_What the task requires_.
Write out exactly the lines below that run from the one containing "active count is" through the one containing "activeConns p <= K.", both included, with no other lines.

_Data shown_.

►

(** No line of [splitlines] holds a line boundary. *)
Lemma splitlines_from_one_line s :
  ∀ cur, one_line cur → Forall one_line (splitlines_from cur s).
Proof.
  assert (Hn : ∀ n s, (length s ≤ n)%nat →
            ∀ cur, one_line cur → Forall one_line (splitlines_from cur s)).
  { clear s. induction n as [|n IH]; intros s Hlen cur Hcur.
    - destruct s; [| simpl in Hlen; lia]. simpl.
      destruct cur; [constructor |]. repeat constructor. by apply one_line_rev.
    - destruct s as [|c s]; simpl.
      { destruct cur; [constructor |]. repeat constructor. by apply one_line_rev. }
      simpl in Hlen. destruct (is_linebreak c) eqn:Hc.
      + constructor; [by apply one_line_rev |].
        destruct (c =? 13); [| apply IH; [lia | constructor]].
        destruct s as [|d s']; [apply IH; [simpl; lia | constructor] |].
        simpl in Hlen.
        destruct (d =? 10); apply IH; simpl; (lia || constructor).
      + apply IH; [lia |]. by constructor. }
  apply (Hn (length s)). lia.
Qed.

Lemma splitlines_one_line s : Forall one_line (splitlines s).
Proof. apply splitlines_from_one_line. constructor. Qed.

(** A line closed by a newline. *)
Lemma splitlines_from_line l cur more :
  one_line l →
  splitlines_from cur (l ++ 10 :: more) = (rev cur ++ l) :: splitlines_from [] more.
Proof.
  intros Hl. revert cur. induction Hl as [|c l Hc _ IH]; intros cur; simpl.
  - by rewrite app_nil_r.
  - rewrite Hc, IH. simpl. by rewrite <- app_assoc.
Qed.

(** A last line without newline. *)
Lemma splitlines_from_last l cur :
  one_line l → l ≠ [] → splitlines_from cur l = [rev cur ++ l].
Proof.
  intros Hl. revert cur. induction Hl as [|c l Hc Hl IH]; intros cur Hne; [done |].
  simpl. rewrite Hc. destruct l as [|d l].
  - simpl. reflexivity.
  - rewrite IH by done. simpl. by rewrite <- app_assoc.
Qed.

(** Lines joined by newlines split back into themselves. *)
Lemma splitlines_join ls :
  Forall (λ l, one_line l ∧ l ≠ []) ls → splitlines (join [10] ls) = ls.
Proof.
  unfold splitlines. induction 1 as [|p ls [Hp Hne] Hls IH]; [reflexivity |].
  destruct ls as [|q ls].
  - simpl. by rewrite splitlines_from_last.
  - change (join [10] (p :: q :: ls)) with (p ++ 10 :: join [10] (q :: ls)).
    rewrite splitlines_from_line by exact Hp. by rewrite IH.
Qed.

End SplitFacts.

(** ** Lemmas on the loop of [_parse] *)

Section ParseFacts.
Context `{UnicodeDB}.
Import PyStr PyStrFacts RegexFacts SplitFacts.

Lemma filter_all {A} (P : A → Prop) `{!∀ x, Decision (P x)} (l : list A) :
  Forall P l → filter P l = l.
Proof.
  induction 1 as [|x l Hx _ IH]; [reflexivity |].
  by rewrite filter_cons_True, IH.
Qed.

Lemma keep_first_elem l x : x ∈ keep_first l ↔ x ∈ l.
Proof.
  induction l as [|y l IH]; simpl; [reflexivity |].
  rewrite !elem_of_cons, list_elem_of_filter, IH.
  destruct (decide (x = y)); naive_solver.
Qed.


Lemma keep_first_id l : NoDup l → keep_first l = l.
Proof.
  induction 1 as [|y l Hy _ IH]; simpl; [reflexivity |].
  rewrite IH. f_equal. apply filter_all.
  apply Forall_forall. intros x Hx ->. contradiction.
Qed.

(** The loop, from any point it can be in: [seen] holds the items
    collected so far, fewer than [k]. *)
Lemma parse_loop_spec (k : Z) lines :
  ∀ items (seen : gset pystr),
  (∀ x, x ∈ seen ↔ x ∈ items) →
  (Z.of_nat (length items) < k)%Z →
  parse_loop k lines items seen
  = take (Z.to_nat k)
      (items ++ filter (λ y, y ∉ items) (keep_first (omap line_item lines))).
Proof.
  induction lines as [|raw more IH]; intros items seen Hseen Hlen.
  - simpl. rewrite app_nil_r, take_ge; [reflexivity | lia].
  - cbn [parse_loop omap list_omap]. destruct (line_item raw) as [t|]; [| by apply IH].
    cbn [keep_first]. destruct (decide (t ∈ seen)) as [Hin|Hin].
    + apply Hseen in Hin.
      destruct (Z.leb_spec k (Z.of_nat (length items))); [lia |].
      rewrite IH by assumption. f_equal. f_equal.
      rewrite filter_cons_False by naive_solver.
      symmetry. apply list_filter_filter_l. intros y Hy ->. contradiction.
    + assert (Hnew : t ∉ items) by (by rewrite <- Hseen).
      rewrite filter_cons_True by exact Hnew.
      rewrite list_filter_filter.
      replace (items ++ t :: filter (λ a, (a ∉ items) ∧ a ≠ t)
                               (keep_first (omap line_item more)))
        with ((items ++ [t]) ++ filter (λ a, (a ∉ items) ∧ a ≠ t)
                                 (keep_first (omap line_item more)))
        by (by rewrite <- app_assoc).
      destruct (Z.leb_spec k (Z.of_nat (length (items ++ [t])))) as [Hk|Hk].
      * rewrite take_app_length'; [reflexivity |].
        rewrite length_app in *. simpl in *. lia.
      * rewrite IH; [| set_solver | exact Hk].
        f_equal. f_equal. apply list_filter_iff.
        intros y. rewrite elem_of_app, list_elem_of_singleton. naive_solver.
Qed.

◄
►

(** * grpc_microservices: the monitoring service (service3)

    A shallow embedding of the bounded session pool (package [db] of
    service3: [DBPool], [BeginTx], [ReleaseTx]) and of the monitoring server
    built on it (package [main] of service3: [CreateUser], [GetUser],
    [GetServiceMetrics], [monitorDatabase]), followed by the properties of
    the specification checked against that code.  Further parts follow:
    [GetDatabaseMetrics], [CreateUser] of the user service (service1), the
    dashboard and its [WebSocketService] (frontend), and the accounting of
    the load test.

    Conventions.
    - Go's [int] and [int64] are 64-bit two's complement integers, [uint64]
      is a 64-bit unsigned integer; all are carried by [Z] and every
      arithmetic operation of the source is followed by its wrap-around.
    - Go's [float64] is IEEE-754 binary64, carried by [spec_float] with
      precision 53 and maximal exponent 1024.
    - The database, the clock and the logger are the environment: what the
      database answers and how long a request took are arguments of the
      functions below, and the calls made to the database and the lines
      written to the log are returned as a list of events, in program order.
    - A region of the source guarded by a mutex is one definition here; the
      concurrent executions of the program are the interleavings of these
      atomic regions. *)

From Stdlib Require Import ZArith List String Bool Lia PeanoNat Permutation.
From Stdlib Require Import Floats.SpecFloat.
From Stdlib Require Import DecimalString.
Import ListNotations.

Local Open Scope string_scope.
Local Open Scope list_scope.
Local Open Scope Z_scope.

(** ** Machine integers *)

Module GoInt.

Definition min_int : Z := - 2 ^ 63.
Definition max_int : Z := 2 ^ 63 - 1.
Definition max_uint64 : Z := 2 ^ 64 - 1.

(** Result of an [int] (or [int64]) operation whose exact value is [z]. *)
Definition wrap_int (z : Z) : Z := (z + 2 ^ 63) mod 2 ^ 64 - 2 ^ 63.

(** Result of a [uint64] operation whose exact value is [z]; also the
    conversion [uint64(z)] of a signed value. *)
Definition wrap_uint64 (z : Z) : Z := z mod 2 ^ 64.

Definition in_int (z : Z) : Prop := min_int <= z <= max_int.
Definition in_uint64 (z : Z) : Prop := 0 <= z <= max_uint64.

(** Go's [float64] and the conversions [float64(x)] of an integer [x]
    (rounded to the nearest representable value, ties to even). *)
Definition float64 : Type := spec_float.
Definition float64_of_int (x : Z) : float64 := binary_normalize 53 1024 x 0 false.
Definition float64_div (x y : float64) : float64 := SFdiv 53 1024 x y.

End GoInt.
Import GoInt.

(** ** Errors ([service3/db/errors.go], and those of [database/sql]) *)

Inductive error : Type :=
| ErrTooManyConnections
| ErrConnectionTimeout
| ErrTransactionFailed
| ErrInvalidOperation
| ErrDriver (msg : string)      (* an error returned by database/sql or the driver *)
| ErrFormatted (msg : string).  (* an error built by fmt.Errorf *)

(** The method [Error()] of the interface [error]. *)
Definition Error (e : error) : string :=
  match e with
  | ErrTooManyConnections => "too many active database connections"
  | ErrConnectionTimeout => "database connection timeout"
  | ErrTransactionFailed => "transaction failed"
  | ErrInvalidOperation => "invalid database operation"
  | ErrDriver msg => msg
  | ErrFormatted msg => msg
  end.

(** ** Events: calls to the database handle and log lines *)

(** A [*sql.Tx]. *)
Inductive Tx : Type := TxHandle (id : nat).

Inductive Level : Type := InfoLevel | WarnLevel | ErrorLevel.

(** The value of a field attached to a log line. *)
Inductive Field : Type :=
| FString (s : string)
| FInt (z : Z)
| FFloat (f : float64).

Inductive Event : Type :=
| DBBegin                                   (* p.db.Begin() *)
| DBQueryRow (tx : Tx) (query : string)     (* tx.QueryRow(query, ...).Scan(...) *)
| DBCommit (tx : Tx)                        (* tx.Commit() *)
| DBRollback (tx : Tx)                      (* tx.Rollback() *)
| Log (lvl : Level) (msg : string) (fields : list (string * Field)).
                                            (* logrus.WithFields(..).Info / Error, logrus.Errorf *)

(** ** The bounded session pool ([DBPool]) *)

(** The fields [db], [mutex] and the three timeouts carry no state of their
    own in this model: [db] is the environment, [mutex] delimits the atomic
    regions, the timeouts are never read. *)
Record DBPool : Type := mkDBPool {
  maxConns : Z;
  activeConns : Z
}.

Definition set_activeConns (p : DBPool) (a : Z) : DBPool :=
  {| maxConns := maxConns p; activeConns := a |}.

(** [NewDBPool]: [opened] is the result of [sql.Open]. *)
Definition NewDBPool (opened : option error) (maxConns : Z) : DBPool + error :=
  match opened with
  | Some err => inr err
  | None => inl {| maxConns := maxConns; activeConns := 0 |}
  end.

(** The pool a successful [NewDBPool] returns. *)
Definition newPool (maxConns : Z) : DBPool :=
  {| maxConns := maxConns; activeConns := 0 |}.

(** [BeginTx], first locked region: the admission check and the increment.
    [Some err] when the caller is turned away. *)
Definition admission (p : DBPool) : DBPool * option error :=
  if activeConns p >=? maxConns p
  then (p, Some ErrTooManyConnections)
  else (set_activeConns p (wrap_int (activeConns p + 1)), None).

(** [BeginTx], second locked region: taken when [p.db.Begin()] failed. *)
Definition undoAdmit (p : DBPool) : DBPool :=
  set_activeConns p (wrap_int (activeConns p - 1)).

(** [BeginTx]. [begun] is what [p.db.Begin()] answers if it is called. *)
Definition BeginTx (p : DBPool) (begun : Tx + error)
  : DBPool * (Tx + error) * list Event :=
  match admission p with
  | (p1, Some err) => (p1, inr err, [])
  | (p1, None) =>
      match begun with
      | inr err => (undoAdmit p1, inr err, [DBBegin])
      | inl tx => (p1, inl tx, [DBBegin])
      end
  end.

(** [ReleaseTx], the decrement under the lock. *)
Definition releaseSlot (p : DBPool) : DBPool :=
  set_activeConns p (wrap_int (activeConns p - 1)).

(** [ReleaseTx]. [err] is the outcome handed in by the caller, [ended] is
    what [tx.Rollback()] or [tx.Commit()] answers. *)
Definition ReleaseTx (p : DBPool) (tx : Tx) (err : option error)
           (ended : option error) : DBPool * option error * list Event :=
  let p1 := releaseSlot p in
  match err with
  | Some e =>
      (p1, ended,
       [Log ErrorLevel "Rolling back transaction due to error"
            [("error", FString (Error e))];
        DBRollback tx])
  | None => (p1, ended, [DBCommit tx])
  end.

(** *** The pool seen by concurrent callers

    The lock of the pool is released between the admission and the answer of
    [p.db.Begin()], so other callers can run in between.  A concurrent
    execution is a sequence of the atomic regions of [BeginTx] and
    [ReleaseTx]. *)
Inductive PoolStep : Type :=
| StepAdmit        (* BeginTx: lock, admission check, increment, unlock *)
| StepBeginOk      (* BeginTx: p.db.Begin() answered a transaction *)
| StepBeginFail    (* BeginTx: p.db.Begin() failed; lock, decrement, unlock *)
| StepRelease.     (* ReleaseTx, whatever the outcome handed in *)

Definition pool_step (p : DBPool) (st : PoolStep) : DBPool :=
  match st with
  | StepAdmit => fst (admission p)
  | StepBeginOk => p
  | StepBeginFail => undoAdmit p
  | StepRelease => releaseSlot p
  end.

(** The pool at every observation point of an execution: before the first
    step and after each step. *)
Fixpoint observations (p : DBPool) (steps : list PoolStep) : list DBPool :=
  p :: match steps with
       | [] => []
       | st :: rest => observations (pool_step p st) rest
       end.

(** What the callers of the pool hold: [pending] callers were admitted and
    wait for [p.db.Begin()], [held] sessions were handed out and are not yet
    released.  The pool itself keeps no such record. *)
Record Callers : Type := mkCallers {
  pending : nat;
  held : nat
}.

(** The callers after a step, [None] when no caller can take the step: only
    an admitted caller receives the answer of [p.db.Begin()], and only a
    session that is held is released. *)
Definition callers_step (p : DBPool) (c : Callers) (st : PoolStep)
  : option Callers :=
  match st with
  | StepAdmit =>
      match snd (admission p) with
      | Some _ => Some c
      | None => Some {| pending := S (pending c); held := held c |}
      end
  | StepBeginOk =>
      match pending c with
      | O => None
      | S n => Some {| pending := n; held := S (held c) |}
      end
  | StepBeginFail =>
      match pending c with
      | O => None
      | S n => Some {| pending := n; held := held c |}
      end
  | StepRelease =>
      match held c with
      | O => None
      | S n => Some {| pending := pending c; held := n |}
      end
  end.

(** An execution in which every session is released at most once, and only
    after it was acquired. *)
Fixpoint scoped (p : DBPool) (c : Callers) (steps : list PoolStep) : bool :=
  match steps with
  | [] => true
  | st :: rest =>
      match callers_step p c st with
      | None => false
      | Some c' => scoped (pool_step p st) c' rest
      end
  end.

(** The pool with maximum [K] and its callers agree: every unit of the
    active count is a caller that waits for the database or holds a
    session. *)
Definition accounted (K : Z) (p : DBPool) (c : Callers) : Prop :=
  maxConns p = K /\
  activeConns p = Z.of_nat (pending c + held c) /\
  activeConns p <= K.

◄

_Answer to the exercise_.
    active count is a caller that waits for the database or holds a
    session. *)
Definition accounted (K : Z) (p : DBPool) (c : Callers) : Prop :=
  maxConns p = K /\
  activeConns p = Z.of_nat (pending c + held c) /\
  activeConns p <= K.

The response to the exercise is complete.